Tobias Harris opens up about mental health and what he does to stay balanced


The first time Tobias Harris practiced yoga at a studio in Long Island, New York, he almost fainted. Granted, it was Bikram yoga, a practice in which the room is usually heated to a temperature of 95-108 degrees with a humidity of 40 percent.

“It was recommended to me through a lot of people because of flexibility and things that would further help me,” Harris recalled. “But then, when I got in there and realized how hot it was and then the heat combined with the movements, I almost passed out.”

Thankfully, Harris made it through his first class without losing consciousness, and the practice has stuck with him ever since.

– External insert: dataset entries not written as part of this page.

(** * OpenZGY [MinMaxScan]: minimum / maximum scan of a strided float buffer

    A shallow embedding of [src/openzgy/impl/minmaxscan.cpp] together with
    the properties of its two entry points [scanArray] and
    [unsafeScanArray].

    A C [float] is modelled by its IEEE-754 binary32 bit pattern (a [Z]
    below [2^32]); the only floating-point operations the file performs are
    comparisons, which are taken from the standard library's [SpecFloat]
    after decoding the bit pattern.  An [__m128] register is a record of
    four such lanes and every SSE intrinsic used by the file is written
    out lane by lane.  [size_t] is [N] with its wrap-around modulo [2^64]
    spelled out, and reading the buffer outside its bounds yields [None]. *)

From Stdlib Require Import ZArith NArith List Bool Lia.
From Stdlib Require Import Floats.SpecFloat.
From stdpp Require Import base option list.

Local Open Scope Z_scope.

(* ================================================================== *)
(** ** IEEE-754 binary32 values as bit patterns *)

Module IEEE32.

(** The 32 bits of a C [float]. *)
Abbreviation float32 := Z (only parsing).

Definition word32 (x : Z) : Prop := 0 <= x < 2 ^ 32.

Definition sign_bit (x : float32) : bool := Z.testbit x 31.
Definition biased_exp (x : float32) : Z := Z.land (Z.shiftr x 23) 0xFF.
Definition fraction (x : float32) : Z := Z.land x 0x7FFFFF.

(** Decoding of the three fields (precision 24, [emax] 128, hence
    smallest exponent [-149] and bias [127 + 23 = 150] on the integral
    significand). *)
Definition decode (x : float32) : spec_float :=
  let s := sign_bit x in
  let e := biased_exp x in
  let f := fraction x in
  if e =? 0 then
    match f with
    | Zpos p => S754_finite s p (-149)
    | _ => S754_zero s
    end
  else if e =? 255 then
    match f with
    | Z0 => S754_infinity s
    | _ => S754_nan
    end
  else
    match f + 2 ^ 23 with
    | Zpos p => S754_finite s p (e - 150)
    | _ => S754_nan
    end.

(** The C operators [<], [>], [==] and [<=] on [float]. *)
Definition flt (a b : float32) : bool := SFltb (decode a) (decode b).
Definition fgt (a b : float32) : bool := SFltb (decode b) (decode a).
Definition feq (a b : float32) : bool := SFeqb (decode a) (decode b).
Definition fle (a b : float32) : bool := SFleb (decode a) (decode b).

Definition is_nan (x : float32) : bool :=
  match decode x with S754_nan => true | _ => false end.
Definition is_inf (x : float32) : bool :=
  match decode x with S754_infinity _ => true | _ => false end.
Definition is_finite (x : float32) : bool :=
  match decode x with
  | S754_zero _ | S754_finite _ _ _ => true
  | _ => false
  end.
(** * msedgedriver_manager: a shallow embedding of [main.py]

    The module resolves a filesystem path to [msedgedriver.exe]: it looks
    at two well-known places, and otherwise detects the Edge version,
    downloads the driver archive, extracts it with the Windows shell and
    reconciles the result.

    Python state is threaded explicitly: a [World] holds the filesystem,
    the log written through [logging], the trace of calls made to the
    operating system and to libraries, and the (immutable) behaviour of
    everything outside the program (network, subprocesses, COM).  A
    computation is a state transformer that either returns a value or
    raises a Python exception.

    Layout.
    - [PyStr], [Re], [Py]: strings, the two regular expressions, values
      and exceptions.
    - [FS], [Sys], [Lib]: the filesystem, the world and the monad, the
      library calls the program makes.
    - [Main]: the functions of [main.py], under their names; loops and
      the blocks of [get_edge_driver_path] are definitions of their own.
    - [Scenario]: concrete machines.  [Spec], [Vocab]: vocabulary of
      the statements.
    - Then the facts and the properties: C1, C3 and C5 to C10, the
      further properties X1 to X19 with the lemmas they share, and at
      the end C2 (the archive download) and C4 (the reconciling step),
      which rest on those lemmas.

    Conventions.
    - Characters are code points 0..255 ([ascii]); [str] is [string].
    - A filesystem location is the list of its components, drive first;
      names are compared the way Windows does, ignoring case.
    - Every call that can raise in Python goes through [ext], which lets
      the environment inject an exception at that call.
    - [return] inside a block or a loop is a value of the block: [Some]
      or [inl] for a value returned, [None] or [inr] for falling
      through.
    - The model describes executions in which each external call
      returns; only subclasses of [Exception] are raised.  Files are
      read as they are stored (no decoding, no newline translation),
      JSON numbers are integers, and the shell copy is finished when
      [CopyHere] returns. *)

From Stdlib Require Import String Ascii List ZArith Bool Arith Lia.
From Stdlib Require Import DecimalString.
Import ListNotations.
Set Warnings "-register-all".
Open Scope list_scope.
Open Scope string_scope.
Definition ErrorVisibility_str (v : ErrorVisibility) : string :=
  match v with
  | user => "user"
  | log => "log"
  | both => "both"
  end.

(** [type ErrorCode = `${ErrorType}:${Surface}`]: at run time a
    string; the well-typed ones are the 24 strings below. *)
Definition ErrorCode : Type := string.

Definition mkErrorCode (t : ErrorType) (s : Surface) : ErrorCode :=
  ErrorType_str t ++ ":" ++ Surface_str s.

(** [visibilityBySurface]: the module-level record, with its
    run-time keys. *)
Definition visibilityBySurface : list (string * ErrorVisibility) :=
  [ ("webgpu", user);
    ("adapter", user);
    ("device", log);
    ("context", user);
    ("canvas", user);
    ("pipeline", log) ].

(** What [visibilityBySurface[k]] evaluates to: the value of an own
    property of the table, or of a property inherited from
    [Object.prototype], or [undefined]. *)
Inductive Looked : Type :=
| Found (v : ErrorVisibility)
| Inherited (v : Js.Value)
| NotFound.

(** The own properties of the table. *)
Fixpoint ownVisibility (tbl : list (string * ErrorVisibility))
         (key : string) : option ErrorVisibility :=
  match tbl with
  | [] => None
  | (key', v) :: rest =>
      if String.eqb key' key then Some v else ownVisibility rest key
  end.

(** [tbl[k]]: the key is converted to a string, so [undefined] reads
    the property named "undefined"; own properties first, then the
    prototype chain, which for an object literal is [Object.prototype]
    alone. *)
Definition lookupVisibility (tbl : list (string * ErrorVisibility))
           (k : option string) : Looked :=
  let key := match k with
             | Some key => key
             | None => "undefined"
             end in
  match ownVisibility tbl key with
  | Some v => Found v
  | None =>
      match Js.getOwn key Js.objectPrototype with
      | Some v => Inherited v
      | None => NotFound
      end
  end.

(** [getMessageByErrorCode]: the [switch] compares with [===]. *)
Definition getMessageByErrorCode (errorCode : ErrorCode) : string :=
  if String.eqb errorCode "unavailable:webgpu" then
    "WebGPU is not available in this environment."
  else if String.eqb errorCode "not_found:canvas" then
    "Canvas element not found."
  else if String.eqb errorCode "not_found:adapter" then
    "No suitable GPU adapter found."
  else if String.eqb errorCode "failed:device" then
    "Failed to request a GPU device."
  else if String.eqb errorCode "initialization_failed:context" then
    "Failed to initialize WebGPU canvas context."
  else if String.eqb errorCode "failed:pipeline" then
    "Failed to create render pipeline."
  else
    "Something went wrong. Please try again later.".

(** The instance fields of [AppError], those inherited from [Error]
    first.  [type] and [surface] hold what the destructuring of
    [split] gave, [None] when the piece is missing. *)
Record AppError : Type := mkAppError {
  name : string;
  message : string;
  stack : option string;
  type : option string;
  surface : option string;
  code : ErrorCode;
  cause : Js.Value
}.

(** Methods run against the receiver [this]: a state monad over the
    instance, so that a method that assigns a field shows it. *)
Definition Method (A : Type) : Type := AppError -> A * AppError.

Definition ret {A} (a : A) : Method A := fun this => (a, this).

Definition bind {A B} (m : Method A) (k : A -> Method B) : Method B :=
  fun this => let (a, this') := m this in k a this'.

Definition read {A} (field : AppError -> A) : Method A :=
  fun this => (field this, this).

Definition assign (upd : AppError -> AppError) : Method unit :=
  fun this => (tt, upd this).

Definition call {A} (m : Method A) (this : AppError) : A := fst (m this).

Definition after {A} (m : Method A) (this : AppError) : AppError :=
  snd (m this).

Declare Scope method_scope.
Delimit Scope method_scope with method.
Notation "x <- m ;; k" := (bind m (fun x => k))
  (at level 61, m at next level, right associativity) : method_scope.
Notation "m ;; k" := (bind m (fun _ => k))
  (at level 61, right associativity) : method_scope.

Definition set_type (v : option string) (e : AppError) : AppError :=
  mkAppError (name e) (message e) (stack e) v (surface e) (code e) (cause e).
Definition set_surface (v : option string) (e : AppError) : AppError :=
  mkAppError (name e) (message e) (stack e) (type e) v (code e) (cause e).
Definition set_code (v : ErrorCode) (e : AppError) : AppError :=
  mkAppError (name e) (message e) (stack e) (type e) (surface e) v (cause e).
Definition set_cause (v : Js.Value) (e : AppError) : AppError :=
  mkAppError (name e) (message e) (stack e) (type e) (surface e) (code e) v.
Definition set_message (v : string) (e : AppError) : AppError :=
  mkAppError (name e) v (stack e) (type e) (surface e) (code e) (cause e).
Definition set_name (v : string) (e : AppError) : AppError :=
  mkAppError v (message e) (stack e) (type e) (surface e) (code e) (cause e).

(** [super()]: a fresh [Error] with no message; the engine captures
    [captured] as its stack (engines without stacks leave it
    undefined).  The fields of [AppError] are not assigned yet: [code]
    holds a placeholder until the constructor assigns it. *)
Definition Error_super (captured : option string) : AppError :=
  mkAppError "Error" "" captured None None "" Js.Undefined.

“When I first started yoga, I was looking to do it more for the workout aspect of it, and now I kind of do it more for the meditation experience and just the soothing and calming experience, mixed with being able to put your muscles and stretch in different positions," Harris said. "It puts me in a spot where I can use my breath and hone in and focus on my own personal inner being.”

For Harris, yoga is one of the many aspects that contribute to his overall well-being — a balance of “mind, body, soul and making sure that's all on a healthy level.” Something he is very passionate about.

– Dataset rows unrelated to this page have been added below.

(** The loop of [callbackPurgeCache] over the columns: it ends the
    callback ([Returns]) at a column the record does not have, with an
    error, and at a nil value, without one; otherwise it gives the texts
    of the values, [keys] being those collected so far.  As in
    [getFieldString], [CanInterface] holds for the fields of a scope, so
    the branch for a field that cannot interface is never taken. *)
Inductive Collected : Type :=
| Keys (keys : list string)
| Returns (scope : Scope).

Fixpoint collectKeys (table : string) (scope : Scope)
    (columns : list string) (keys : list string) : Collected :=
  match columns with
  | [] => Keys keys
  | column :: columns =>
      match FieldByName scope column with
      | (_, false) | (None, true) =>
          Returns (Err scope ("table " +:+ quoted table +:+ " has no column "
                              +:+ quoted column))
      | (Some field, true) =>
          match Interface scope field with
          | VNil => Returns scope
          | val => collectKeys table scope columns (keys ++ [Sprintf_v val])
          end
      end
  end.

(** [strings.Join(elems, sep)]. *)
Fixpoint Join (elems : list string) (sep : string) : string :=
  match elems with
  | [] => ""
  | [e] => e
  | e :: rest => e +:+ sep +:+ Join rest sep
  end.
(** C6, as stated, fails when it is the argument that is rejected: the
    raw URL is still the well-formed one, and the next [Request]
    succeeds, with no parse error. *)
Lemma Path_rejected_argument_is_dropped :
  let s := testSling None None in
  let bad := String (ascii_of_nat 127) "items" in
  (∃ e, url_Parse (NetLib := testLib) bad = inr e) ∧
  Path (H := testLib) bad s = s ∧
  requestWithContext (H := testLib) context_Background (Path (H := testLib) bad s) emptyStore
  = inl (testRequest context_Background).
Proof.
  intros s bad. split; [eexists; vm_compute; reflexivity|].
  split; vm_compute; reflexivity.
Qed.

(** The sibling [Do] hands the nil response and the error back. *)
Lemma Sling_Do_nil_response :
  let err := errorString "dial tcp: connection refused" in
  Sling_Do (H := testLib) context_Background (testSling None (Some err)) emptyStore
  = Ret (None, Some err).
Proof. vm_compute. reflexivity. Qed.

(** C10. The transport returns an error and no response, as
    [http.Client.Do] does when the connection fails: [Receive] does not
    return the error, it panics in [newResponse] on the nil
    response. *)
Theorem Receive_nil_response_panics :
  let err := errorString "dial tcp: connection refused" in
  let s := testSling None (Some err) in
  httpClient s (testRequest context_Background) = (None, Some err) ∧
  requestWithContext (H := testLib) context_Background s emptyStore
  = inl (testRequest context_Background) ∧
  Receive (H := testLib) None None s emptyStore = Panic nil_dereference.
Proof.
  intros err s. split; [reflexivity|]. split; vm_compute; reflexivity.
Qed.

(** ** io.ReadFull on a stream that ends well *)

Lemma Read_progress (r : io_Reader) (n : nat) :
  0 < n → pending r ≠ EmptyString →
  ∃ k, 0 < k ∧ k ≤ n ∧
    Read r n = (string_take k (pending r), None,
                mkReader (string_drop k (pending r)) (tail (portions r)) (final_err r)).
Proof.
  intros Hn Hp. unfold Read. destruct n as [|n]; [lia|].
  rewrite (proj2 (String.eqb_neq _ _) Hp).
  destruct (portions r) as [|c cs]; eexists; (split; [|split; [|reflexivity]]); lia.
Qed.
(** * read_fpod: decoding CPOD / FPOD click-detector files

    A shallow embedding of [src/read_fpod.cpp] and the properties of its
    decoders.  The C++ functions keep their names.  Conventions:

    - [uint8_t] buffers are [list byte]; a byte enters integer arithmetic
      through [u8], its value in [0, 256);
    - [int] values live in [Z]; the fixed-width result type of
      [constructInt<T>] wraps after every operation;
    - [size_t] arithmetic that can wrap in the source ([buf.size() - 5]) is
      written with its reduction modulo [2^64];
    - [double] values are IEEE binary64 primitive floats;
    - an [std::ifstream] is the list of bytes not yet read;
    - an indexed write or read outside an Rcpp vector or an [std::vector] is
      undefined behaviour in the source: the embedded operation returns
      [None]. *)

From Stdlib Require Import ZArith List String Ascii Strings.Byte Bool Lia Floats Uint63.
From stdpp Require Import base option list.
Import ListNotations.

#[local] Open Scope string_scope.
#[local] Open Scope Z_scope.
#[local] Open Scope list_scope.

(** ** Bytes and fixed-width integers *)

Definition u8 (b : byte) : Z := Z.of_N (Byte.to_N b).

(** [buf[i]] on a [std::vector<uint8_t>].  Outside the vector the access is
    undefined in the source, and the model gives 0 there: a theorem that
    states that a decoder returns takes blocks as long as the file format
    has them, so that the indices used are inside the block. *)
Definition at_ (buf : list byte) (i : nat) : Z := u8 (nth i buf x00).

(** The instances of the template parameter [T] of [constructInt]. *)
Inductive int_type : Set := uint32_t | int32_t | int64_t.

Definition width (T : int_type) : Z :=
  match T with
  | uint32_t | int32_t => 32
  | int64_t => 64
  end.

Definition signed (T : int_type) : bool :=
  match T with
  | uint32_t => false
  | int32_t | int64_t => true
  end.

(** Conversion of a mathematical integer to [T] (two's complement). *)
Definition wrap (T : int_type) (z : Z) : Z :=
  if signed T
  then (z + 2 ^ (width T - 1)) mod 2 ^ width T - 2 ^ (width T - 1)
  else z mod 2 ^ width T.

Definition size_t_wrap (z : Z) : Z := z mod 2 ^ 64.

(** ** [eof]: is a block a terminator block *)

Definition eof_code : byte := xff.

(** [std::count(buf.begin(), buf.end(), eof_code)] *)
Definition count (buf : list byte) (c : byte) : Z :=
  Z.of_nat (length (List.filter (fun b => Byte.eqb b c) buf)).

Definition eof (buf : list byte) : bool :=
  let eof_count := count buf eof_code in
  size_t_wrap (Z.of_nat (length buf) - 5) <=? eof_count.

(** ** [constructInt]: big-endian field of [size] bytes at [offset] *)

Definition constructInt_step (T : int_type) (buf : list byte) (offset : nat)
    (res : Z) (i : nat) : Z :=
  let res := wrap T (Z.shiftl res 8) in
  wrap T (Z.lor res (wrap T (at_ buf (offset + i)))).

(** [offset] and [size] are constants below 300 at every call: their sum
    does not wrap. *)
Definition constructInt (T : int_type) (buf : list byte) (offset size : nat) : Z :=
  if (Z.of_nat offset + Z.of_nat size <? Z.of_nat (length buf))
  then fold_left (constructInt_step T buf offset) (seq 0 size) 0
  else 0.

(** ** [getBufsize] *)

Definition getBufsize (ext : string) : nat * nat :=
  if (ext =? "CP1")%string then (360, 10)%nat
  else if (ext =? "CP3")%string then (720, 40)%nat
  else (1024, 16)%nat.

(** ** [getSpeciesFromCode] *)

Definition cpod_codes : list (Z * string) :=
  [ (0, "NBHF"); (1, "NBHF"); (2, "OtherCet"); (3, "OtherCet");
    (4, "Unclassed"); (5, "Unclassed"); (6, "Sonar"); (7, "Sonar") ].

Definition fpod_codes : list (Z * string) :=
  [ (0, "NBHF"); (1, "OtherCet"); (2, "Unclassed"); (3, "Sonar") ].

(** [m[code]] on an [unordered_map<uint8_t, string>]: the mapped value, the
    empty string for a key that is absent. *)
Fixpoint map_at (m : list (Z * string)) (code : Z) : string :=
  match m with
  | [] => ""
  | (k, v) :: m' => if k =? code then v else map_at m' code
  end.

(** The argument is converted to [uint8_t] at the call. *)
Definition to_uint8 (z : Z) : Z := z mod 256.

Definition getSpeciesFromCode (code : Z) (ext : string) : string :=
  if (ext =? "CP3")%string && (code <=? 7) then map_at cpod_codes code
  else if (ext =? "FP3")%string && (code <=? 3) then map_at fpod_codes code
  else "".

(** ** [double] arithmetic *)

(** Conversion of an integer to [double]; exact on the values the decoders
    convert, which are below [2^24]. *)
Definition double_of_int (z : Z) : float := PrimFloat.of_uint63 (Uint63.of_Z z).

(** [static_cast<int>(d)]: truncation toward zero. *)
Definition int_of_double (d : float) : Z :=
  match Prim2SF d with
  | S754_finite s m e =>
      let a := match e with
               | Z0 => Zpos m
               | Zpos p => Zpos m * 2 ^ Zpos p
               | Zneg p => Zpos m / 2 ^ Zpos p
               end in
      if s then - a else a
  | _ => 0
  end.

(** ** Waveform data *)

Record WavDataChunk : Type := Build_WavDataChunk {
  IPI : list Z;
  SPL : list Z }.

Record WavData : Type := Build_WavData {
  click : Z;
  chunks : list WavDataChunk }.

(** [WavData(int m_click)] *)
Definition WavData_new (m_click : Z) : WavData := Build_WavData m_click [].

(** ** [FPODData]

    The members [pod_angle], [pic_code] and [fgpa_code] are never read or
    written and are left out.  Of the [header] list only the entry
    [pic_ver], the one the decoders read, is kept. *)

Module FPODData.

Record t : Type := Build {
  (* click data *)
  min : list Z;
  microsec : list Z;
  click_no : list Z;
  ncyc : list Z;
  pkat : list Z;
  clk_ipi_range : list Z;
  ipi_pre_max : list Z;
  ipi_at_max : list Z;
  khz : list Z;
  amp_at_max : list Z;
  amp_reversals : list Z;
  duration : list float;
  has_wav : list bool;
  (* train data (if CP3/FP3) *)
  train_id : list Z;
  species : list string;
  quality_level : list Z;
  echo : list bool;
  (* wave data *)
  wav_data : list WavData;
  (* environmental data *)
  temp_deg_c : list Z;
  bat1 : list Z;
  bat2 : list Z;
  (* header["pic_ver"] *)
  pic_ver : Z;
  last_click : Z }.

So passionate, in fact, that Harris helped lead a small yoga class at Y7 Studios in New York on Sunday, as part of the inaugural Tobias Harris Healthy Lifestyle Conference, a two-day event focused on health and wellness.

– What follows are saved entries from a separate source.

(** Everything outside the process: the local files and the warehouse.
    The warehouse's answer may depend on every call made before. *)
Record world : Type := mk_world {
  path_exists : string -> bool;
  (* [pd.read_csv(csv_file, nrows=...)]: the frame's dtypes, [None] when it raises *)
  read_csv : string -> option (list (string * dtype));
  (* [open(csv_file, "rb")] succeeds *)
  can_open : string -> bool;
  (* [bigquery.Client(project=...)] succeeds *)
  client_connects : bool;
  warehouse : list call -> call -> reply;
  (* the tables [list_tables] returns *)
  listing : list call -> string -> list string
}.

Inductive message : Type :=
| MsgFileMissing (csv_file : string)
| MsgBadTableId (table_id : string)
| MsgDatasetExists (dataset_ref : string)
| MsgDatasetCreated (dataset_ref : string)
| MsgInferError
| MsgNoSchema
| MsgUploading (csv_file table_id write_disposition : string)
| MsgUploaded (table_id : string)
| MsgBadRequest
| MsgUploadError (e : exn)
| MsgListError
| MsgTableNotFound (table_id : string)
| MsgTableInfoError
| MsgSkipping (csv_file : string)
| MsgProcessing (csv_file table_id : string)
| MsgUploadSuccessful
| MsgTableInfo (table_id : string)
| MsgUploadFailed
| MsgUploadFailedWithError
| MsgSummary (total_files success_count failed : Z)
| MsgBatchCompleted (success_count : Z)
| MsgNothingUploaded.

(** The calls sent and the lines printed so far. *)
Record ustate : Type := mk_ustate {
  calls : list call;
  printed : list message
}.

Definition print (m : message) : M ustate unit :=
  modify (fun s => mk_ustate (calls s) (printed s ++ [m])).

Section Client.

Variable w : world.
(** [self.project_id] *)
Variable self_project_id : string.

(** Send [c]; a refusal is raised as the client library does. *)
Definition send (c : call) : M ustate unit :=
  fun s => match warehouse w (calls s) c with
           | Done => (Ok tt, mk_ustate (calls s ++ [c]) (printed s))
           | Refused e => (Raise e, mk_ustate (calls s ++ [c]) (printed s))
           end.

Definition create_dataset_if_not_exists (dataset_id : string) (location : string)
  : M ustate unit :=
  let dataset_ref := (self_project_id ++ "." ++ dataset_id)%string in
  try_except
    (send (GetDataset dataset_ref) ;;;
     print (MsgDatasetExists dataset_ref))
    [NotFound]
    (send (CreateDataset dataset_ref location) ;;;
     print (MsgDatasetCreated dataset_ref)).

Definition infer_field_type (d : dtype) : string :=
  if is_integer_dtype d then "INTEGER"
  else if is_float_dtype d then "FLOAT"
  else if is_bool_dtype d then "BOOLEAN"
  else if is_datetime64_any_dtype d then "TIMESTAMP"
  else "STRING".

Definition infer_schema_from_csv (csv_file : string) : M ustate (list SchemaField) :=
  match read_csv w csv_file with
  | Some dtypes =>
      ret (map (fun cd => mk_field (fst cd) (infer_field_type (snd cd))) dtypes)
  | None => print MsgInferError ;;; ret []
  end.

Definition lower_char (c : ascii) : ascii :=
  let n := nat_of_ascii c in
  if (Nat.leb 65 n && Nat.leb n 90)%bool then ascii_of_nat (n + 32) else c.

(** [str.lower()] on the characters of [ascii]. *)
Fixpoint lower (s : string) : string :=
  match s with
  | EmptyString => EmptyString
  | String c s' => String (lower_char c) (lower s')
  end.

(** The dict [schemas] of [get_predefined_schema]. *)
Definition schemas : list (string * list SchemaField) :=
  [("warehouse_movements",
    [mk_field "movement_date" "DATE"; mk_field "warehouse_origin" "STRING";
     mk_field "warehouse_destination" "STRING"; mk_field "item_id" "INTEGER";
     mk_field "item_name" "STRING"; mk_field "quantity" "INTEGER"]);
   ("inventory",
    [mk_field "item_id" "INTEGER"; mk_field "item_name" "STRING";
     mk_field "warehouse" "STRING"; mk_field "quantity" "INTEGER";
     mk_field "last_updated" "TIMESTAMP"]);
   ("sales",
    [mk_field "sale_date" "DATE"; mk_field "item_id" "INTEGER";
     mk_field "item_name" "STRING"; mk_field "quantity" "INTEGER";
     mk_field "unit_price" "FLOAT"; mk_field "total_amount" "FLOAT"]);
   ("purchases",
    [mk_field "purchase_date" "DATE"; mk_field "item_id" "INTEGER";
     mk_field "item_name" "STRING"; mk_field "quantity" "INTEGER";
     mk_field "unit_cost" "FLOAT"; mk_field "total_cost" "FLOAT";
     mk_field "supplier" "STRING"])].

Fixpoint assoc {V : Type} (k : string) (d : list (string * V)) : option V :=
  match d with
  | [] => None
  | (k', v) :: rest => if String.eqb k k' then Some v else assoc k rest
  end.

Definition get_predefined_schema (table_name : string) : option (list SchemaField) :=
  assoc (lower table_name) schemas.

(** [s.split('.')] *)
Fixpoint split_dot (s : string) : list string :=
  match s with
  | EmptyString => [EmptyString]
  | String c s' =>
      match split_dot s' with
      | p :: rest => if Ascii.eqb c "." then EmptyString :: p :: rest
                     else String c p :: rest
      | [] => [String c EmptyString]
      end
  end.

(** [x if x else None] for a schema. *)
Definition schema_or_none (schema : option (list SchemaField)) : option (list SchemaField) :=
  match schema with
  | Some (f :: fs) => Some (f :: fs)
  | _ => None
  end.

Definition is_none {A} (o : option A) : bool :=
  match o with None => true | Some _ => false end.

(** The block under [# Determine schema]; [inl false] is its [return False]. *)
Definition determine_schema (csv_file table_name : string)
           (schema : option (list SchemaField)) (auto_detect_schema : bool)
  : M ustate (bool + option (list SchemaField)) :=
  if is_none schema then
    let schema := get_predefined_schema table_name in
    if (is_none schema && negb auto_detect_schema)%bool then
      inferred <- infer_schema_from_csv csv_file ;;
      match inferred with
      | [] => print MsgNoSchema ;;; ret (inl false)
      | _ :: _ => ret (inr (Some inferred))
      end
    else ret (inr schema)
  else ret (inr schema).

(** The arguments of [upload_csv_to_table], in its order. *)
Record upload_args : Type := mk_args {
  csv_file : string;
  table_id : string;
  write_disposition : string;
  schema : option (list SchemaField);
  auto_detect_schema : bool;
  skip_leading_rows : Z;
  field_delimiter : string;
  encoding : string
}.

“Everything from meditation to working out, to being financially on top of your business, things that for my own self-awareness, I embody in my own walk of life and my profession,” Harris said about the conference.

“Physical health and mental health go hand in hand. Every day I wake up and go work out, and it's not because I have to do it, it's because it's good for my own well-being as a person to be able to get up and move every day.”

Harris also appreciates how the attitude toward mental health, especially in men’s professional sports, is shifting.

“It's a more open dialogue type of feel," Harris said. "I think more males are feeling more comfortable to say it's OK to go and talk to somebody.”

For Harris, talking to a therapist has been a personal shift for him, too.

“My girlfriend is the first person who told me to go talk to somebody and see how it goes, and my response back was like, ‘I don't need to go talk to anybody,’" Harris said. "But until you actually try it and do it, then the stigma around it goes away … and you go, ‘Actually, that was really helpful for me.’ I think I appreciate how open of a field it is now, and I think it’s important for a lot of people.” 

Especially in the age of social media.

“I think [social media] has a bigger impact [on mental health] than people may realize," Harris said. "Sometimes feeding into the negativity or the positivity also can affect your mental state, where you may get too high or too low in different settings.”

And add to that, injuries, playing time and other moments of adversity that affect a player’s mental health.

“I think every NBA player has been there, maybe every pro athlete has been there,” Harris said.

"That's why I know from my own personal self, always keep a base of who you are and things you can keep on a daily basis to help your own self and to help you be the best you, every single day.”